Dekkia

joined 2 years ago
[–] Dekkia@this.doesnotcut.it 9 points 2 days ago (1 children)

It ain't so.

To use the "backdoor" an attacker needs to have full access to the esp32 powered device already.

It's like claiming that being able to leave your desk without locking your PC is a backdoor in your OS.

[–] Dekkia@this.doesnotcut.it 4 points 2 days ago

You can use an online tool to look up the Bluetooth [1] or Wifi [2] MAC of the device. If it's espressive you've got one of their chips. That doesn't guerantee that it's not one of the others they make.
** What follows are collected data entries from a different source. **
Lemma unsupported_statement_kind_witness :
  processStatement (imports := sample_imports) (OtherStmtNode "CreateStmt")
  = Err (UnsupportedError "Create statements are not supported")
  /\ processStatement (imports := sample_imports) (OtherStmtNode "Do")
     = Err (UnsupportedError "Do statements are not supported").
Proof.
  split.
  - apply (proj1 (unsupported_statement_kind (imports := sample_imports)) "Create").
  - apply (proj2 (unsupported_statement_kind (imports := sample_imports)) "Do").
    intros kind H. apply (f_equal String.length) in H.
    rewrite string_length_append in H. simpl in H. lia.
Defined.

Lemma processSql_ok_inv_witness :
  processSql (imports := sample_imports) "delete from books where id = 1"
  = Ok (StDelete (mkDelete "books" (Some idIsOne) None))
  /\ exists stmt,
       parseQuery (Imports := sample_imports) "delete from books where id = 1"
       = Parsed (mkParsedQuery [stmt])
       /\ processStatement (imports := sample_imports) stmt
          = Ok (StDelete (mkDelete "books" (Some idIsOne) None)).
Proof.
  split; [reflexivity|].
  apply (processSql_ok_inv (imports := sample_imports)). reflexivity.
Defined.

Lemma returning_names_witness :
  processReturning
    (Some [ResTarget None (ColumnRef [FString "t"; FString "id"]);
           ResTarget None (ColumnRef [FA_Star])])
  = Ok (Some ["id"])
  /\ Forall (fun name => name <> "" /\ dotFree name = true) ["id"].
Proof.
  split; [reflexivity|].
  apply (proj2 (proj2 (returning_names
                         [ResTarget None (ColumnRef [FString "t"; FString "id"]);
                          ResTarget None (ColumnRef [FA_Star])]))).
  reflexivity.
Defined.

Lemma returning_qualified_witness :
  processReturning
    (Some [qualifiedRef ["public"; "books"] "title"; qualifiedRef [] "id"])
  = Ok (Some ["title"; "id"]).
Proof.
  apply (returning_qualified [(["public"; "books"], "title"); ([], "id")]).
  repeat constructor; discriminate.
Defined.



Lemma insert_errors_witness :
  processInsertStatement (imports := sample_imports)
    (mkInsertStmt (Some (mkRangeVar "books")) None None None true)
  = Err (UnsupportedError "INSERT ... ON CONFLICT (upsert) is not supported")
  /\ exists message,
       UnsupportedError "INSERT ... ON CONFLICT (upsert) is not supported"
       = UnsupportedError message.
Proof.
  split; [reflexivity|].
  apply (insert_errors (imports := sample_imports)
           (mkInsertStmt (Some (mkRangeVar "books")) None None None true)).
  reflexivity.
Defined.

Lemma update_set_witness :
  let update := mkUpdate "books" {[ "a" := VScalar (SNumber 2) ]} None None in
  processUpdateStatement (imports := sample_imports) updateProto = Ok update
  /\ (exists v,
         constValue (mkA_Const None (Some (Some 2%Z)) None None false)
           "Unsupported constant type in UPDATE SET clause" = Ok v
         /\ set update !! "a" = Some v)
  /\ set update !! "__proto__" = None.
Proof.
  intros update.
  assert (H : processUpdateStatement (imports := sample_imports) updateProto
              = Ok update) by (vm_compute; reflexivity).
  split; [exact H|].
  pose proof (update_set (imports := sample_imports) updateProto update _ H eq_refl)
    as (_ & _ & Hlast & Hproto).
  split.
  - apply (Hlast [ResTarget (Some "__proto__") (constInteger 1)] "a" _ []);
      [discriminate|reflexivity|constructor].
  - apply Hproto. intros c Hin.
    apply elem_of_cons in Hin as [[= ->]|Hin]; [discriminate|].
    apply elem_of_cons in Hin as [[=]|Hin]. now apply elem_of_nil in Hin.
Defined.

Lemma accepted_filter_basic_witness :
  exists f,
    Some idIsOne = Some f
    /\ processWhereClause (Imports := sample_imports) idIsOne
         (mkRelations "books" []) = Ok f
    /\ allBasic f.
Proof.
  apply (proj2 (accepted_filter_basic (imports := sample_imports)) deleteBook
           (mkDelete "books" (Some idIsOne) None) eq_refl).
Defined.

Lemma update_delete_errors_witness :
  processDeleteStatement (imports := sample_imports) deleteBookReturningCount
  = Err (UnsupportedError "RETURNING clause only supports simple column names")
  /\ ((exists message,
          UnsupportedError "RETURNING clause only supports simple column names"
          = UnsupportedError message)
      \/ (exists relation w,
             d_relation deleteBookReturningCount = Some relation
             /\ d_whereClause deleteBookReturningCount = Some w
             /\ processWhereClause (Imports := sample_imports) w
                  (mkRelations (relname relation) [])
                = Err (UnsupportedError
                         "RETURNING clause only supports simple column names"))).
Proof.
  split; [reflexivity|].
  apply (proj2 (update_delete_errors (imports := sample_imports))
           deleteBookReturningCount).
  reflexivity.
Defined.

Lemma select_params_witness :
  params (formatSelect (util := spec_util) selectBooks)
  = [("select", "title,author"); ("id", "eq.1"); ("order", "title.desc");
     ("limit", "10")].
Proof.
  etransitivity.
  - apply (select_params (util := spec_util) selectBooks).
    repeat constructor.
  - reflexivity.
Defined.

Lemma insert_objects_by_position_witness :
  let row : list Value := [VScalar (SNumber 1); VScalar (SNumber 2)] in
  exists b,
    body (renderHttp (util := spec_util)
            (StInsert (mkInsert "books" ["__proto__"; "a"] [row] None))) = Some b
    /\ Forall2
         (fun (o : JsObject) row =>
            (forall i col,
                ["__proto__"; "a"] !! i = Some col -> col <> "__proto__" ->
                o !! col = Some (row !! i))
            /\ (forall col, col ∉ ["__proto__"; "a"] -> o !! col = None)
            /\ o !! "__proto__" = None)
         (bodyObjects b) [row].
Proof.
  intros row.
  apply (insert_objects_by_position (util := spec_util)
           (mkInsert "books" ["__proto__"; "a"] [row] None)).
  simpl. apply (bool_decide_unpack _). vm_compute. exact I.
Defined.

Lemma delete_request_witness :
  (let* delete := processDeleteStatement (imports := sample_imports) deleteBook in
   Ok (renderHttp (util := spec_util) (StDelete delete)))
  = Ok (mkHttpRequest DELETE "/books" [("id", "eq.1")] None "/books?id=eq.1").
Proof.
  etransitivity.
  - apply (delete_request (util := spec_util) (imports := sample_imports)
             deleteBook (mkRangeVar "books") idIsOne idIsOne None
             eq_refl eq_refl eq_refl idIsOne_allBasic eq_refl).
  - reflexivity.
Defined.

Lemma update_request_witness :
  (let* update := processUpdateStatement (imports := sample_imports) updateBook in
   Ok (renderHttp (util := spec_util) (StUpdate update)))
  = Ok (mkHttpRequest PATCH "/books" [("select", "id,year"); ("id", "eq.1")]
          (Some (BodyObject (Some <$> {[ "year" := VScalar (SNumber 2000) ]})))
          "/books?select=id,year&id=eq.1").
Proof.
  etransitivity.
  - apply (update_request (util := spec_util) (imports := sample_imports)
             updateBook (mkRangeVar "books") _
             ({[ "year" := VScalar (SNumber 2000) ]}, false)
             idIsOne idIsOne (Some ["id"; "year"])
             eq_refl eq_refl); [vm_compute; reflexivity|reflexivity|reflexivity
                                |exact idIsOne_allBasic|reflexivity].
  - reflexivity.
Defined.

(** The curl command of [delete from books where id = 1] against
    [http://localhost:3000/]. *)
Example curl_delete :
  formatCurl (curl := sample_curl) "http://localhost:3000/"
    (renderHttp (util := spec_util)
       (StDelete (mkDelete "books" (Some idIsOne) None)))
  = Ok ("curl -X DELETE http://localhost:3000/books " +:+ backslash +:+ newline
          +:+ "  -d " +:+ doubleQuote +:+ "id=eq.1" +:+ doubleQuote).
Proof. reflexivity. Qed.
You can also open up the device and look for the esp32. They almost always look the same with their metal can ontop.

The risk has been estimated as 0.3 out of 10

Don't worry about it.

[1] https://ipnet.tools/bluetooth-device-address-lookup-tool [2] https://ipnet.tools/mac-lookup-tool

[–] Dekkia@this.doesnotcut.it 61 points 3 days ago* (last edited 2 days ago) (1 children)

Someone correct me if i'm wrong, but it looks like it's not the big deal the original blog post makes it out to be.

To issue those undocumented HCI commands one either needs to hijack a computer/soc/mcu that is connected to an esp32 with HCI UART transport enabled or put malicious software on the esp itself.

The mac spoofing might be interesting for people building hacking tools, however.

[–] Dekkia@this.doesnotcut.it 1 points 5 days ago (1 children)

Just pick one of the many registrars and server hosts that don't care about takedown requests and host a website with them.

That way it stays more accessible to everyone.

[–] Dekkia@this.doesnotcut.it 4 points 1 week ago (3 children)

I agree in principle but using Tor won't affect DMCA takedowns.